(** A planted row of trees: the indices it marks are the ones it lists, and
    each is a root of the row or listed as some process's child. *)
Lemma plant_spec check idxs v ts v' :
  length v = length procs → Forall (λ i, (i < length procs)%nat) idxs →
  (check = false → NoDup idxs ∧ Forall (λ i, ¬ listed cm i ∧ v !! i = Some false) idxs) →
  plant check idxs procs cm v = (ts, v') →
  ∃ js, visits v v' js ∧ (flatten_tree ts).*1 = (λ i, procs !!! i) <$> js
        ∧ (∀ i, i ∈ idxs → v' !! i = Some true).
Proof.
  intros Hv Hlt Hfree E. revert v ts Hv Hfree E.
  induction Hlt as [|i idxs Hi Hlt IH]; intros v ts Hv Hfree E.
  { simplify_eq/=. exists []. split_and!; [apply visits_nil|done|]. intros i. by intros ?%elem_of_nil. }
  cbn [plant] in E. rewrite <- Hv in Hi.
  destruct (lookup_lt_is_Some_2 _ _ Hi) as [b Hb].
  assert ((v !!! i : bool) = b) as Hbt by (by rewrite list_lookup_total_alt, Hb).
  rewrite Hbt in E. destruct (check && b) eqn:Hskip.
  - apply andb_true_iff in Hskip as [-> ->].
    destruct (IH v ts Hv ltac:(done) E) as (js & V & F & A). exists js. split_and!; [done|done|].
    intros j [->|Hj]%elem_of_cons; [|by apply A].
    destruct V as (_ & _ & _ & V). rewrite V. by case_decide.
  - assert (b = false) as ->.
    { destruct check, b; try done. destruct (Hfree eq_refl) as [_ Hf].
      inversion_clear Hf as [|? ? [_ Hf1] _]. congruence. }
    destruct (build_subtree MAX_DEPTH cm procs i v) as [t v1] eqn:E1.
    destruct (plant check idxs procs cm v1) as [ts1 v2] eqn:E2. simplify_eq.
    destruct (build_subtree_spec procs cm (listed_lt procs) _ _ _ _ _ Hv Hb E1)
      as (js1 & V1 & F1 & L1 & I1).
    assert (length v1 = length procs) as Hv1 by (destruct V1 as (_ & -> & _); done).
    destruct (IH v1 ts1 Hv1) as (js2 & V2 & F2 & A2); [|done|].
    { intros Hc. destruct (Hfree Hc) as [[Hni Hnd]%NoDup_cons Hf]. split; [done|].
      inversion_clear Hf as [|? ? _ Hf']. rewrite Forall_forall in Hf', L1 |- *.
      intros j Hj. destruct (Hf' j Hj) as [Hnl Hfalse]. split; [done|].
      destruct V1 as (_ & _ & _ & Hval). rewrite Hval, decide_False; [done|].
      intros Hin. by destruct (L1 j Hin) as [->|?]. }
    exists (js1 ++ js2). split_and!; [by eapply visits_app| |].
    + unfold flatten_tree in *. simpl in *. rewrite app_nil_r in F1. by rewrite !fmap_app, F1, F2.
    + intros j [->|Hj]%elem_of_cons; [|by apply A2].
      destruct V2 as (_ & _ & _ & V2). rewrite V2. case_decide; [done|].
      destruct V1 as (_ & _ & _ & V1). by rewrite V1, decide_True.
Qed.
Lemma composite_keeps_owners_witness :
  ∃ s, CompositeGpuEngine_snapshot demo_answers = Ok s ∧
    index <$> devices s = seqZ 0 (Z.of_nat (length (devices s))) ∧
    attributions s = concat (attributions <$> usable demo_answers).
Proof.
  apply (composite_keeps_owners demo_answers); [|done].
  repeat constructor; simpl; lia.
Defined.

Lemma composite_skips_unusable_witness :
  ∃ s s', CompositeGpuEngine_snapshot demo_answers = Ok s ∧
    CompositeGpuEngine_snapshot (tail demo_answers) = Ok s' ∧
    devices s = devices s' ∧ gpu_processes s = gpu_processes s' ∧
    backends s = backends s' ∧ available s = available s' ∧
    (available s = true → s = s').
Proof.
  apply (composite_skips_unusable [] (Err NoBackend) (tail demo_answers)). reflexivity.
Defined.

Lemma total_memory_spec_witness :
  total_memory (mkGpus [] true [demo_gpu 0 Amd AmdSysfs; demo_gpu 1 Amd AmdSysfs] [] [])
  = Some (6, 16).
Proof.
  refine (total_memory_spec
    (mkGpus [] true [demo_gpu 0 Amd AmdSysfs; demo_gpu 1 Amd AmdSysfs] [] []) _).
  repeat constructor; unfold is_u64, u64_max; simpl; lia.
Defined.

○ ○ ○

Problem details »
Which lines above include the word "constructor"? Pick them out and copy them.

Answer »
  repeat constructor; simpl; lia.
  repeat constructor; unfold is_u64, u64_max; simpl; lia.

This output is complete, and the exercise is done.